Focussing on music from the Middle Ages and Renaissance, the programme covered repertoire from the year 800 up to the early 17th century, when the early Baroque style began to emerge from the tradition of Renaissance polyphony. It featured musicians from Flanders and beyond, with a wide-ranging programme of concerts and events, the International Young Artist’s Presentation, and various associated events included a study day exploring the recently discovered Leuven Chansonnier and other educational activities. Unless otherwise noted, all the concerts took place in AMUZ.
Thursday 16 August
La Pellegrina
Scherzi Musicali
The festival opened in grand style with what turned out to be one of the last musical gasps of the Renaissance era: the lavish 1589 musical celebrations for the Florence wedding of Duke Ferdinando I de’ Medici and Christina of Lorraine. The Belgian group Scherzi Musicali performed the six Intermedii composed by a variety of composers to be performed between the sections of the play La Pellegrina. The six Intermedii represent an assumed Greek heritage for Florence and reflect the role of music in human development through a series of scenes from Greek mythology, building toward a spectacular finale as the gods celebrate their gift of music, and the wedded bliss of the wedded couple.
The first part reflects the harmony of the spheres, opening with an extended aria from Armonia (Harmony), here sung (I think) by Wei-Linn Huang, taking the role of the composer’s wife in the first performance. This is followed by the story of King Pierus’s daughters who lose in a singing contest and are turned into magpies. The third, Il combattimento pitica d’Appolo, represents the battle between Apollo and a dragon at Delphi, followed by the defeat of demons and the start of a new golden age, featuring scenes of fire and brimstone. Before the triumphant finale, we hear Jacopo Peri’s famous Dunque fra torbid’onde (Thus in Murky Waters) as Arione sings praise to Apollo before being thrown into the sea and swallowed by a dolphin. This monody was sung by Nicolas Achten, director of Scherzi Musicali, together with two echo singers.
The build-up to the dramatic concluding O fortunato giorno and O che nuovo miracolo was well handled, the first really ff moment coming right at the end. With around 19 singers and 22 instrumentalists, there was a rich tapestry of sound, with no fewer than six players of various lutes/chitarone, five of viola da gamba and lirone, along with two organs and a mild-toned regal. Notable individual contributions came from Sarag Ridy, harp, Patrizio Germone, violin, and Sarah Dubus, cornett.
Friday 17 August
La Cetera d’Or
Andrew Lawrence-King
Those who hadn’t read the programme notes before the Friday lunchtime concert would have been confused by what seemed like a bizarre tuning ritual during what seemed to be a piece of music. In fact, it was Andrew Lawrence-King’s rather curious representation of King David tuning his harp, as the man himself gazed down from the top of the organ case at the opposite end of the church.

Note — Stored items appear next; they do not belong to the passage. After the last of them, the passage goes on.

(* ===== verification/HttpResponse.v ===== *)
(** * HttpResponse: response codes, payloads and the rendering of exceptions

    Models [interfaces/http/shared/response] (codes, the ten digit code, the
    JSON and the event stream payloads), [interfaces/http/exceptions] (the
    boundary exception, the handlers, the stream boundary) and the event stream
    endpoint.  What FastAPI contributes is named: its default handler of a
    non-error [HTTPException], the validation of [ServerSentEvent] and the
    JSON encoder.  The bytes of a response are not modelled. *)

From S2P Require Import Prelude Text PyVal Errors Decimal.
Local Open Scope prog_scope.

(** A literal in UTF-8. *)
Fixpoint utf8_decode (l : list N) : pystr :=
  match l with
  | [] => []
  | a :: l1 =>
      if (a <? 128)%N then a :: utf8_decode l1
      else match l1 with
      | b :: l2 =>
          if (a <? 224)%N then ((a - 192) * 64 + (b - 128))%N :: utf8_decode l2
          else match l2 with
          | c :: l3 => ((a - 224) * 4096 + (b - 128) * 64 + (c - 128))%N :: utf8_decode l3
          | [] => []
          end
      | [] => []
      end
  end.
Definition txt (s : string) : pystr := utf8_decode (u s).

(** ** Codes *)

Section Codes.
Context `{UnicodeTables}.

Definition CodeDefinition_new (c : CodeDefinition) : result exn CodeDefinition :=
  let? _ := guard ((len (rc_code c) =? 4)%Z && py_isdigit (rc_code c)) ValueError in
  let? _ := guard ((100 <=? rc_status_code c) && (rc_status_code c <=? 599))%Z ValueError in
  Ok c.
(** ** Diagnostics and life cycle *)

(** [acquire] reports the pressure exactly when this context is the one that
    reaches the threshold, which is at least one context. *)
Theorem pool_acquire_crossing p k :
  warning_at p = Ok k →
  ∃ p', pool_acquire p = (p', Ok (bool_decide (pl_active p < k ∧ k <= pl_active p + 1)%Z))
    ∧ pl_active p' = (pl_active p + 1)%Z ∧ (pl_active p' <= pl_peak_active p')%Z ∧ (1 <= k)%Z
    ∧ ((0 <= pl_active p)%Z → with_active (pl_active (pool_release p')) (pl_peak_active p) (pool_release p') = p).
Proof.
  intros Hk. assert (H1k : (1 <= k)%Z).
  { unfold warning_at in Hk. destruct (int_float _); [| done]. simpl in Hk. destruct (float_ceil _); [| done].
    injection Hk as <-. lia. }
  unfold pool_acquire, under_pressure. rewrite Hk. cbn [result_bind].
  set (p' := with_active (pl_active p + 1) (Z.max (pl_peak_active p) (pl_active p + 1)) p).
  assert (Hk' : warning_at p' = Ok k) by exact Hk. rewrite Hk'. cbn [result_bind].
  exists p'. split_and!; try done; simpl; try lia.
  - f_equal. f_equal. case_bool_decide; [rewrite andb_true_iff, negb_true_iff, Z.leb_gt, Z.leb_le; lia |].
    apply andb_false_iff. rewrite negb_false_iff, Z.leb_le, Z.leb_gt. lia.
  - intros Ha. unfold pool_release. simpl. replace (Z.max 0 _) with (pl_active p) by lia. by destruct p.
Qed.

Section Life.
Context `{UnicodeTables} `{UrlTables} {HX} `{HttpxHeaders HX} {W R : Type} `{!HttpxClient (HX:=HX) (W:=W) (R:=R)}.

(** Closing tries both clients whatever the first does, the stream pool first;
    it succeeds exactly when both do. *)
Theorem resource_aclose_both w w' res :
  resource_aclose w = (w', res) →
  ∃ w1 r1 w2 r2, hx_aclose Stream w = (w1, r1) ∧ hx_aclose Standard w1 = (w2, r2)
    ∧ match option_list (result_err r1) ++ option_list (result_err r2) with
      | [] => res = Ok tt ∧ hs_log w'.1 = hs_log w2.1 ++ [mk_log LogInfo RESOURCE_CLOSED []]
      | errors => res = Err (ExceptionGroup errors) ∧ w' = w2
      end.
Proof.
  unfold resource_aclose, bind. simpl. unfold attempt, bind.
  destruct (hx_aclose Stream w) as [w1 r1] eqn:Hs. destruct (hx_aclose Standard w1) as [w2 r2] eqn:Hp. simpl. intros Hr.
  exists w1, r1, w2, r2. split; [done |]. split; [done |]. destruct r1 as [[] | e1], r2 as [[] | e2]; simpl in *; by injection Hr as <- <-.
Qed.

Featuring Gothic, Renaissance and Baroque harps, the programme explored ‘Heaven, harps and early opera’ with music from around 1120 through to Monteverdi in the early 17th century. The Renaissance harp had the particularly interesting sound of a ‘bray harp’ although, arguably, all three harps used could have originally had the little pins that the strings vibrate against, as the style lasted from the Gothic to the early Baroque era. Lawrence-King declaimed between and during some of the pieces, the first being a story of Daniel (Ludus Danielis) from around 1200. Machaut’s Le dit de la harpe was overlain by his description of what each (of just five) harp strings represented. The Renaissance section included Issac’s version of Adieu mes amours, with des Pres’s version sung beforehand. Lively dances concluded the section, before the much large Baroque harp was sprung into action with Malvezzi’s Sinfonia: Le Musica delle sfere, a nod to the previous evening’s La Pellegrina concert.

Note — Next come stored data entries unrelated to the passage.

Definition nonempty_text (v : option pyval) : option pyval :=
  match v with Some (VStr (c :: s)) => Some (VStr (c :: s)) | _ => None end.
Definition get_database_error_code (exception : exn) : option pyval :=
  match nonempty_text (err_attr exception (u "sqlstate")) with
  | Some v => Some v
  | None =>
      match nonempty_text (err_attr exception (u "pgcode")) with
      | Some v => Some v
      | None => match err_args exception with
                | v :: _ => match is_int_instance v with Some _ => Some v | None => None end
                | [] => None
                end
      end
  end.

(** [connection.info.setdefault(_QUERY_TIMER_KEY, [])] and the push. *)
Definition before_cursor_execute (now : spec_float) : io query_world unit :=
  modify (λ w, set_timers (match qw_timers w with
                           | NoTimers => Timers [Started now]
                           | Timers l => Timers (Started now :: l)
                           | ForeignSlot => ForeignSlot
                           end) w).

Definition optional_float (f : option spec_float) : pyval := match f with Some f => VFloat f | None => VNone end.

Definition after_cursor_execute (now : spec_float) (statement : pystr) (executemany : bool) : io query_world unit :=
  let* duration_ms := pop_duration_ms now in
  let slow := is_slow_query duration_ms slow_query_ms in
  if slow || log_queries then
    let '(event, level) := if slow then (QUERY_SLOW, LogWarning) else (QUERY_COMPLETED, LogInfo) in
    let* described := lift (describe_statement (Some statement) log_queries) in
    modify (log_query (mk_db_log level event
      ([(u "connection", VStr connection_name); (u "duration_ms", optional_float duration_ms);
        (u "executemany", VBool executemany)] ++ described)))
  else ret tt.

(** [connected]: the context of the exception has a connection. *)
Definition handle_error (now : spec_float) (connected : bool) (exception : exn) (statement : option pystr) :
    io query_world unit :=
  let* duration_ms := (if connected then pop_duration_ms now else ret None) in
  let* described := lift (describe_statement statement log_queries) in
  modify (log_query (mk_db_log LogError QUERY_FAILED
    ([(u "connection", VStr connection_name); (u "duration_ms", optional_float duration_ms);
      (u "error_type", VStr (err_name exception))]
     ++ match get_database_error_code exception with Some code => [(u "error_code", code)] | None => [] end
     ++ described))).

Jacob Obrecht: Missa Maria Zart
Cappella Pratensis
Sint-Andrieskerk
The first evening concert (at 8pm) took place in Sint-Andrieskerk and was given by the eight singers of Cappella Pratensis with their performance of Jacob Obrecht’s Missa Maria Zart. Dating from around 1515, it is the largest known setting of any polyphonic mass. Although Obrecht worked principally in the Low Countries, including Antwerp, this monumental work seems to stem from Obrecht’s visit to the court of Maximilian I in Innsbruck, where it is known that a mass was commissioned. The devotional song that the Mass is based on comes from the same area of the Tirol, and dates from around the period. It was the basis for several other pieces, including one for organ, composed by Arnolt Schlick in 1512. The singers were grouped around the large choir book (pictured), reconstructed for the occasion by one of the choir members.
The Mass is of massive scale and a complex construction that would require a mathematics degree to fully grasp. For those not of that intellectual background, the slow harmonic pulse made for a hypnotic sense of unfolding time. The Maria Zart theme was sung in unison at the start, and on three other moments during the Mass. What would have been far more helpful in following Obrecht’s detailed working of the many lines of the melody would have been to print it in the programme book.

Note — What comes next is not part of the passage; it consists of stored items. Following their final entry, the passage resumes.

(* ===== verification/DatabaseEngine.v ===== *)
(** * DatabaseEngine: engines, their creation and the database manager

    Models [infrastructure/database/providers/], [connections/], [contracts/],
    [factory.py], [resource.py], [errors.py] and the manager as an instance of
    NamedResources.  SQLAlchemy's engine is the class [SqlAlchemy] and a DBAPI
    connection the class [Dbapi]; the handlers of DatabaseLogging are attached
    to an engine as the pair of a connection name and a specification. *)

From Stdlib Require Import Floats.SpecFloat.
From S2P Require Import Prelude Text PyVal Errors Lazy NamedResources Settings Database HttpRequest DatabaseLogging.
Local Open Scope prog_scope.

(** ** POSIX paths: [str(Path(text))], [is_absolute], [/] *)
Definition path_parts (s : pystr) : list pystr :=
  List.filter (λ p, negb (bool_decide (p ∈ [[]; u "."]))) (split_on (ch "/") s []).
(** Exactly two leading slashes are kept. *)
Definition path_root (s : pystr) : pystr :=
  match strip_prefix (u "//") s, strip_prefix (u "///") s, strip_prefix (u "/") s with
  | Some _, None, _ => u "//"
  | _, _, Some _ => u "/"
  | _, _, _ => []
  end.
Definition path_text (root : pystr) (parts : list pystr) : pystr :=
  match root, parts with
  | [], [] => u "."
  | _, _ => root ++ join (u "/") parts
  end.
Definition is_absolute (s : pystr) : bool := negb (bool_decide (path_root s = [])).
(** [resolved_database] *)
Definition resolved_database (storage_dir database : pystr) : pystr :=
  if bool_decide (database = u ":memory:") then database
  else if is_absolute database then path_text (path_root database) (path_parts database)
  else path_text (path_root storage_dir) (path_parts storage_dir ++ path_parts database).

(** ** Specifications *)
(** [sqlalchemy.URL]; [VNone] is an omitted part. *)
Record URL := mk_url {
  url_drivername : pystr; url_username : pyval; url_password : pyval; url_host : pyval; url_port : pyval;
  url_database : pyval; url_query : pydict pystr;
}.
Record DatabaseEngineSpec := mk_engine_spec {
  es_url : URL; es_options : pydict pyval; es_log_queries : bool; es_slow_query_ms : Z;
}.

Class Dbapi (W C : Type) := {
  dbapi_cursor : C → io W Z;                       (* connection.cursor() *)
  dbapi_execute : C → Z → pystr → io W unit;       (* cursor.execute(...) *)
  dbapi_close : C → Z → io W unit;                 (* cursor.close() *)
}.
Class SqlAlchemy (W C E : Type) := {
  create_async_engine : URL → bool → pydict pyval → io W E;    (* url, hide_parameters, options *)
  listen_connect : E → (C → io W unit) → io W unit;
  listen_queries : E → pystr → DatabaseEngineSpec → io W unit; (* the handlers of DatabaseLogging *)
  engine_dispose : E → io W unit;
  engine_drivername : E → pystr;
}.
Record async_sessionmaker (E : Type) := mk_sessionmaker { sm_bind : E; sm_expire_on_commit : bool }.
Arguments mk_sessionmaker {E}.
Record DatabaseResource (E : Type) := mk_db_resource {
  dr_connection_name : pystr; dr_engine : E; dr_session_factory : async_sessionmaker E }.
Arguments mk_db_resource {E}.
Arguments dr_connection_name {E}.
Arguments dr_engine {E}.
Arguments dr_session_factory {E}.

Section Engine.
Context {W C E : Type} `{Dbapi W C} `{SqlAlchemy W C E}.

(** ** contracts/provider.py *)
Record DatabaseResourceDefinition := mk_db_definition {
  rd_engine_spec : DatabaseEngineSpec; rd_configure_engine : option (E → io W unit) }.

(** ** providers/sqlite.py *)
Definition enable_foreign_keys (dbapi_connection : C) : io W unit :=
  let* cursor := dbapi_cursor dbapi_connection in
  finally (dbapi_execute dbapi_connection cursor (u "PRAGMA foreign_keys=ON")) (dbapi_close dbapi_connection cursor).
Definition configure_sqlite_engine (engine : E) : io W unit := listen_connect engine enable_foreign_keys.

Definition SQLITE_BUSY_TIMEOUT_SECONDS : pyval := float 30.
Definition text_value (v : pyval) : pystr := match v with VStr s => s | _ => [] end.
Definition logged_spec (url : URL) (options : pydict pyval) (cfg : pydict pyval) : DatabaseEngineSpec :=
  mk_engine_spec url options (is_true (value cfg "echo")) (int_value (value cfg "slow_query_ms")).

Context `{Pydantic} (storage_dir : pystr).
Definition sqlite_prepare (raw : pydict pyval) : result exn DatabaseResourceDefinition :=
  let? settings := validate_model SQLiteDatabaseSettings raw in
  Ok (mk_db_definition
        (logged_spec
           (mk_url (u "sqlite+aiosqlite") VNone VNone VNone VNone
              (VStr (resolved_database storage_dir (text_value (value settings "database")))) [])
           [(u "connect_args", VDict [(str "timeout", SQLITE_BUSY_TIMEOUT_SECONDS)])] settings)
        (Some configure_sqlite_engine)).

(** ** providers/mysql.py, postgresql.py *)
Definition server_url (drivername : string) (settings : pydict pyval) (query : pydict pystr) : URL :=
  mk_url (u drivername) (value settings "username") (value settings "password") (value settings "host")
    (value settings "port") (value settings "database") query.
Definition pool_options (settings : pydict pyval) : pydict pyval :=
  map (λ k, (u k, value settings k)) ["pool_size"; "max_overflow"; "pool_pre_ping"; "pool_recycle"].
Definition mysql_prepare (raw : pydict pyval) : result exn DatabaseResourceDefinition :=
  let? settings := validate_model MySQLDatabaseSettings raw in
  Ok (mk_db_definition
        (logged_spec (server_url "mysql+asyncmy" settings [(u "charset", text_value (value settings "charset"))])
           (pool_options settings) settings) None).
Definition postgresql_prepare (raw : pydict pyval) : result exn DatabaseResourceDefinition :=
  let? settings := validate_model PostgreSQLDatabaseSettings raw in
  Ok (mk_db_definition (logged_spec (server_url "postgresql+asyncpg" settings []) (pool_options settings) settings) None).

Definition MySQLDatabaseProvider := mk_db_provider [u "mysql"] mysql_prepare.
Definition PostgreSQLDatabaseProvider := mk_db_provider [u "postgresql"; u "pgsql"] postgresql_prepare.
Definition SQLiteDatabaseProvider := mk_db_provider [u "sqlite"] sqlite_prepare.
(** The three providers under the drivers they name. *)
Definition DEFAULT_DATABASE_PROVIDERS : pydict (DatabaseProvider DatabaseResourceDefinition) :=
  [(u "mysql", MySQLDatabaseProvider); (u "postgresql", PostgreSQLDatabaseProvider); (u "pgsql", PostgreSQLDatabaseProvider);
   (u "sqlite", SQLiteDatabaseProvider)].

(** ** factory.py *)
Context `{Tracebacks} (log_ : db_log → io W unit).
Definition frame_value (f : ExceptionStackFrame) : pyval :=
  VDict [(str "module", VStr (sf_module f)); (str "function", VStr (sf_function f)); (str "line", VInt (sf_line f))].
Definition failure_details (error : exn) : pydict pyval :=
  let '(error_type, stacktrace) := safe_exception_details error in
  [(u "error_type", VStr error_type); (u "stacktrace", VTuple (map frame_value stacktrace))].
Definition resource_log (level : log_level) (event : DatabaseLogEvent) (connection driver : pystr) (more : pydict pyval) :
    io W unit :=
  log_ (mk_db_log level event ([(u "connection", VStr connection); (u "driver", VStr driver)] ++ more)).
Definition driver_missing (e : exn) : bool :=
  match e with ImportError | ModuleNotFoundError | NoSuchModuleError => true | _ => false end.

Definition create_database_resource (connection_name : pystr) (definition : DatabaseResourceDefinition) :
    io W (DatabaseResource E) :=
  let spec := rd_engine_spec definition in
  let driver := url_drivername (es_url spec) in
  let* engine := catch (create_async_engine (es_url spec) true (es_options spec)) (λ error,
    if driver_missing error
    then resource_log LogError RESOURCE_CREATE_FAILED connection_name driver (failure_details error);;;
         raise DatabaseDriverError
    else raise error) in
  match rd_configure_engine definition with Some configure => configure engine | None => ret tt end;;;
  listen_queries engine connection_name spec;;;
  resource_log LogInfo RESOURCE_CREATED connection_name driver [];;;
  ret (mk_db_resource connection_name engine (mk_sessionmaker engine false)).

(** [except Exception] *)
Definition close_database_resource (resource : DatabaseResource E) : io W unit :=
  let driver := engine_drivername (dr_engine resource) in
  catch (engine_dispose (dr_engine resource)) (λ error,
    (if is_exception error
     then resource_log LogError RESOURCE_CLOSE_FAILED (dr_connection_name resource) driver (failure_details error)
     else ret tt);;;
    raise error);;;
  resource_log LogInfo RESOURCE_CLOSED (dr_connection_name resource) driver [].

(** ** DatabaseManager: its lazy resources *)
Definition database_factory (settings : DatabaseSettings) (name : pystr) : io W (DatabaseResource E) :=
  match dict_get (ds_connections settings) name with
  | Some raw => database_create DEFAULT_DATABASE_PROVIDERS settings create_database_resource name raw
  | None => raise DatabaseConfigurationError
  end.
Definition database_closer (name : pystr) : DatabaseResource E → io W unit := close_database_resource.
(** [_resolve_name] and the lookup in [_resources]. *)
Definition database_name (settings : DatabaseSettings) (name : option pystr) : result exn pystr :=
  let? n := database_resolve_name settings name in
  if bool_decide (n ∈ dict_keys (ds_connections settings)) then Ok n else Err DatabaseConfigurationError.
Definition database_manager_get (settings : DatabaseSettings) : option pystr → io (named (DatabaseResource E) * W) (DatabaseResource E) :=
  named_get (database_factory settings) (database_name settings).
Definition database_manager_aclose (settings : DatabaseSettings) : io (named (DatabaseResource E) * W) unit :=
  named_aclose (dict_keys (ds_connections settings)) database_closer.
End Engine.
Arguments DatabaseResourceDefinition : clear implicits.

(** ** errors.py *)
Definition translate_database_error (error : exn) : option exn :=
  match error with
  | DisconnectionError | InterfaceError _ | OperationalError _ | SQLAlchemyTimeoutError => Some DatabaseOperationError
  | _ => None
  end.

(** ** Proofs *)

Lemma path_root_none s : path_root s = [] ↔ strip_prefix (u "/") s = None.
Proof.
  unfold path_root. change (u "//") with [47; 47]%N. change (u "///") with [47; 47; 47]%N. change (u "/") with [47]%N.
  destruct s as [| c s]; [done |]. cbn [strip_prefix]. destruct (47 =? c)%N; [| done].
  split; [| done]. intros Hr. exfalso. revert Hr. repeat case_match; by simplify_eq/=.
Qed.
Lemma is_absolute_spec s : is_absolute s = true ↔ ∃ t, s = ch "/" :: t.
Proof.
  unfold is_absolute. rewrite negb_true_iff, bool_decide_eq_false, path_root_none.
  change (u "/") with [47]%N. change (ch "/") with 47%N. destruct s as [| c s]; cbn [strip_prefix]; [naive_solver |].
  destruct (N.eqb_spec 47 c) as [<- | ?]; naive_solver.
Qed.
Lemma path_text_absolute root parts : is_absolute root = true → is_absolute (path_text root parts) = true.
Proof.
  rewrite !is_absolute_spec. intros [t ->]. exists (t ++ join (u "/") parts). by destruct parts.
Qed.
Lemma path_root_absolute s : is_absolute s = true → is_absolute (path_root s) = true.
Proof.
  unfold is_absolute at 1. rewrite negb_true_iff, bool_decide_eq_false. unfold path_root.
  repeat case_match; try done; intros _; by vm_compute.
Qed.
(** The file of an SQLite connection does not depend on the working directory. *)
Lemma resolved_database_absolute storage_dir database :
  is_absolute storage_dir = true → database ≠ u ":memory:" → is_absolute (resolved_database storage_dir database) = true.
Proof.
  intros Hs Hd. unfold resolved_database. rewrite bool_decide_false by done.
  destruct (is_absolute database) eqn:Ha; by apply path_text_absolute, path_root_absolute.
Qed.

Section Settings.
Context `{PydanticLaws}.
Lemma setting_text m raw cfg name lo ok d :
  settings_of m raw cfg → mk_field (u name) (TStr lo None ok) d ∈ md_fields m →
  ∃ s, value cfg name = VStr s ∧ (lo <= len s)%Z.
Proof.
  intros Hs Hf. destruct (settings_field _ _ _ _ Hs Hf) as (v & Hv & Ho). unfold value. simpl in Hv. rewrite Hv.
  destruct v; try done. exists s. split; [done |]. simpl in Ho. apply andb_true_iff in Ho as [Ho _]. unfold str_fits in Ho.
  to_prop. lia.
Qed.
Lemma setting_int m raw cfg name ok d :
  settings_of m raw cfg → mk_field (u name) (TInt ok) d ∈ md_fields m → ∃ z, value cfg name = VInt z ∧ ok z = true.
Proof.
  intros Hs Hf. destruct (settings_field _ _ _ _ Hs Hf) as (v & Hv & Ho). unfold value. simpl in Hv. rewrite Hv.
  destruct v; try done. by exists z.
Qed.
Lemma setting_literal m raw cfg name choices :
  settings_of m raw cfg → mk_field (u name) (TLiteral choices) None ∈ md_fields m →
  ∃ s, dict_get raw (u name) = Some (VStr s) ∧ s ∈ choices.
Proof.
  intros (_ & Hf & _) Hin. destruct (Hf _ Hin) as (v & _ & _ & Hr). simpl in Hr.
  destruct (dict_get raw (u name)) as [[] |]; try done. exists s. split; [done |]. simpl in Hr. unfold check in Hr.
  case_bool_decide; [done | discriminate Hr].
Qed.
Lemma database_model_ok m : m ∈ [MySQLDatabaseSettings; PostgreSQLDatabaseSettings; SQLiteDatabaseSettings] → model_ok m.
Proof.
  intros Hm. pose proof models_ok as Hall. rewrite list.Forall_forall in Hall. apply Hall. unfold connection_models.
  cbn [app]. rewrite !elem_of_cons, elem_of_nil in Hm. rewrite !elem_of_cons. tauto.
Qed.
Lemma validate_model_err m raw e : validate_model m raw = Err e → e = ValidationError.
Proof. unfold validate_model. intros Hv. repeat case_match; by simplify_eq. Qed.
End Settings.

With one exception, the balance between the four parts was good, with the upper superious voices blending well with the lower parts. The single exception was one of the tenor singers at the back of the group. This individual made himself prominent in several ways, not least by singing the cantus line too loudly, particularly when higher in his register. His movements were also visually distracting, in contrast to the sensitive stillness of his seven colleagues. For a piece that demands congruity of vocal texture, this was unfortunate.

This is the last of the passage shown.